Die Symptomatik einer Zwangsstörung ist oft vielschichtig, komplex und individuell sehr unterschiedlich. Meist treten bei einem Betroffenen mehrere Zwangshandlungen und Zwangsgedanken kombiniert auf (Nissen et al., 2017) und sind funktional miteinander verbunden. Die unsinnigen Befürchtungen können abergläubischen oder magischen Inhalt haben. Manche – meist differenziertere – Betroffene, entwickeln ein für Außenstehende geradezu groteskes Gebäude von miteinander verwobenen, bizarren Zwangsphänomenen. Ein früher Erkrankungsbeginn ist assoziiert mit höheren Vorkommen von „Unvollständigkeitserleben“ (Summerfeldt, 2004) und dem Vorkommen von sogenanntem „Not-just-right“-Erleben (Ghisi et al., 2010).

Zwangsgedanken

Bei den Zwangsgedanken handelt es sich um Gedanken, Bilder, Ideen, Vorstellungen oder Impulse, die sich dem Erkrankten gegen seinen Willen aufdrängen und ihn immer wieder beschäftigen und Ängste auslösen. Meist sind es zwanghafte Befürchtungen, die sich inhaltlich auf Verschmutzung, Bakterien, Infektionen, Symmetrie, Genauigkeit oder das Sammeln von Gegenständen beziehen. Auch können sich Vorstellungen und Bilder aggressiver, sexueller oder religiöser Natur dem Bewusstsein aufdrängen (Rasche-Räuchle et al., 1995). Im Unterschied zur psychotischen Symptomatik werden Zwangsgedanken als eigene und nicht als von außen kommende oder durch andere eingegebene Gedanken erlebt. Bei Kindern und Jugendlichen sind die Vorbehalte gegen Schmutz, infektiöse Keime und Umweltgifte häufiger als Sorgen im Hinblick auf Unfälle, Tod oder Krankheit (Swedo et al., 1989; Kalra & Swedo, 2009).

Nicht jeder Gedanke, der im Rahmen einer Zwangsstörung auftaucht, ist ein Zwangsgedanke. Es kann auch eine „kognitive Zwangshandlung“ sein. Entscheidend für die Einordnung des Gedankens ist die Funktionalität: Löst der Gedanke Angst aus, ist er ein Zwangsgedanke, reduziert er aber die Angst, dient der Gedanke der Neutralisierung und ist somit als eine Zwangshandlung einzuordnen.

|22|Merke

Kinder und Jugendliche erleben Zwangsgedanken wie folgt:

Die Gedanken beschäftigen sich oft mit der Sorge, sich selbst oder jemand anderen einen Schaden zu zufügen.

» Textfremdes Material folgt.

(** A block whose head is one keyword, or a keyword and a name. *)
Lemma Lexes_braced w body bs s ks :
  bare_word w = true -> LexLine (body +:+ "}" +:+ nl +:+ s) (bs ++ RBrace :: Newline :: ks) ->
  Lexes (format_braced w body +:+ s) (braced_toks [Ident w] bs ++ ks).
Proof.
  intros Hw Hb. unfold format_braced, braced_toks. assoc. cbn [app]. rewrite <- app_assoc. cbn [app].
  apply Lexes_word; [done|done|]. by apply Lexes_open_line.
Qed.

Lemma Lexes_braced_named w v body bs s ks :
  bare_word w = true -> value_ok v = true ->
  LexLine (body +:+ "}" +:+ nl +:+ s) (bs ++ RBrace :: Newline :: ks) ->
  Lexes (format_braced (w +:+ " " +:+ format_string_value v) body +:+ s)
    (braced_toks (Ident w :: value_toks v) bs ++ ks).
Proof.
  intros Hw Hv Hb. unfold format_braced, braced_toks. assoc. cbn [app]. rewrite <- app_assoc. cbn [app].
  rewrite <- app_assoc. cbn [app]. apply Lexes_keyword; [done|].
  apply Lexes_value; [by apply value_ok_arg|done|]. by apply Lexes_open_line.
Qed.

Lemma forallb_and3 {A} (P Q R : A -> bool) l :
  forallb (fun x => P x && Q x && R x) l = true -> forallb P l = true.
Proof.
  induction l as [|x l IH]; [done|]. cbn [forallb]. rewrite !andb_true_iff. naive_solver.
Qed.

Lemma item_solid i s : item_ok i = true -> solid (format_item i 0 +:+ s) = true.
Proof.
  destruct i; try done. cbn [format_item]. unfold format_job.
  by destruct (split_description (jb_directives job)).
Qed.

Lemma LexLine_item i s ks :
  item_ok i = true -> LexLine s ks -> LexLine (format_item i 0 +:+ s) (item_toks i ++ ks).
Proof.
  intros Hi Hl. pose proof (LexLine_close 0 s ks Hl) as Hc.
  destruct i as [path|ds|ds|ds|bs|ds|ds|bs|ds|bs|ds|ds|name rules|name ds|j|t];
    cbn [item_ok] in Hi; cbn [format_item item_toks];
    try (apply LexLine_solid; [done|]; apply Lexes_braced; [done|]);
    try (by apply LexLine_directives);
    try (apply LexLine_sub_blocks; [exact (forallb_and3 _ _ _ _ Hi)|done]).
  - apply LexLine_solid; [done|]. assoc. rewrite <- app_comm_cons, <- app_assoc.
    apply (Lexes_keyword "import"); [done|].
    apply Lexes_value; [by apply value_ok_arg|done|]. by apply Lexes_nl.
  - b2p. by apply LexLine_dobs.
  - b2p. apply LexLine_solid; [done|]. apply (Lexes_braced_named "calendar"); [done..|].
    by apply LexLine_rules.
  - b2p. apply LexLine_solid; [done|]. apply (Lexes_braced_named "concurrency_group"); [done..|].
    by apply LexLine_directives.
  - by apply LexLine_job.
  - assoc. by apply (LexLine_comment 0).
Qed.

Definition file_toks (ast : Croniqfile) : list TokenKind := concat (map item_toks ast).

Lemma LexLine_items ast first s ks :
  printable ast = true -> LexLine s ks ->
  LexLine (format_items first ast +:+ s) (file_toks ast ++ ks).
Proof.
  unfold printable, file_toks. revert first. induction ast as [|i ast IH]; intros first Ho Hl; [done|].
  cbn [forallb] in Ho. b2p. cbn [format_items map concat]. rewrite <- app_assoc. assoc.
  assert (LexLine (format_item i 0 +:+ format_items false ast +:+ s)
            (item_toks i ++ concat (map item_toks ast) ++ ks)).
  { apply LexLine_item; [done|]. by apply IH. }
  destruct (negb first && negb (is_comment_item i)); [by apply LexLine_nl|done].
Qed.

(** The tokens of a formatted file. *)
Lemma Lexes_format ast :
  printable ast = true ->
  Lexes (format ast) (match ast with [] => [Newline] | _ => file_toks ast end ++ [Eof]).
Proof.
  intros Ho. unfold format. destruct ast as [|i ast]; [apply Lexes_nl, LexLine_eof|].
  assert (forall s, LexLine s [Eof] -> Lexes (format_items true (i :: ast) +:+ s)
            (file_toks (i :: ast) ++ [Eof])) as H.
  { intros s Hs. pose proof (LexLine_items (i :: ast) true s [Eof] Ho Hs) as H. unfold LexLine in H.
    rewrite skip_blank_solid in H; [done|]. cbn [format_items negb andb]. rewrite str_app_empty. assoc.
    apply item_solid. unfold printable in Ho. cbn in Ho. by b2p. }
  destruct (ends_with nl (format_items true (i :: ast))).
  - rewrite <- (str_app_nil (format_items true (i :: ast))). apply H, LexLine_eof.
  - apply H. apply (LexLine_nl ""), LexLine_eof.
Qed.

Der Inhalt der Zwangsgedanken ist oft sehr belastend und wirkt angesichts dessen, was im normalen Leben passiert, überzogen und übertrieben.

Die häufig auftretenden Gedanken lösen Anspannung, Sorge, Angst, Unbehagen oder manchmal auch Ekel aus.

Die Gedanken kommen immer wieder und lassen sich nicht verdrängen oder unterdrücken.

Sie spiegeln nicht die eigene Meinung oder Haltung wieder, sondern werden als fremd, abscheulich oder peinlich erlebt.

Tabelle 1 zeigt das prozentuale Vorkommen der Inhalte von Zwangsgedanken und Zwangshandlungen. Aufgrund des schon erwähnten Schamgefühls ist davon auszugehen, dass gerade Zwangsgedanken, bei denen es um aggressive und sexuelle Inhalte geht, wahrscheinlich zu selten erhoben werden, da die Kinder und Jugendlichen sie häufig nicht angeben. Sehr viel seltener sieht man gerade bei Kindern im Gegensatz zu Erwachsenen isolierte Zwangsgedanken (Wewetzer, 2004).

Am häufigsten finden sich Zwangsgedanken, die das Thema Verschmutzung/Kontamination sowie aggressive Gedanken zum Inhalt haben. Bei den Zwangshandlungen stehen Wasch-/Reinigungshandlungen sowie Kontrollhandlungen im Vordergrund (Agarwal et al., 2017). Eine genaue Auflistung möglicher Zwangsgedanken und Zwangshandlungen findet sich in Tabelle 1.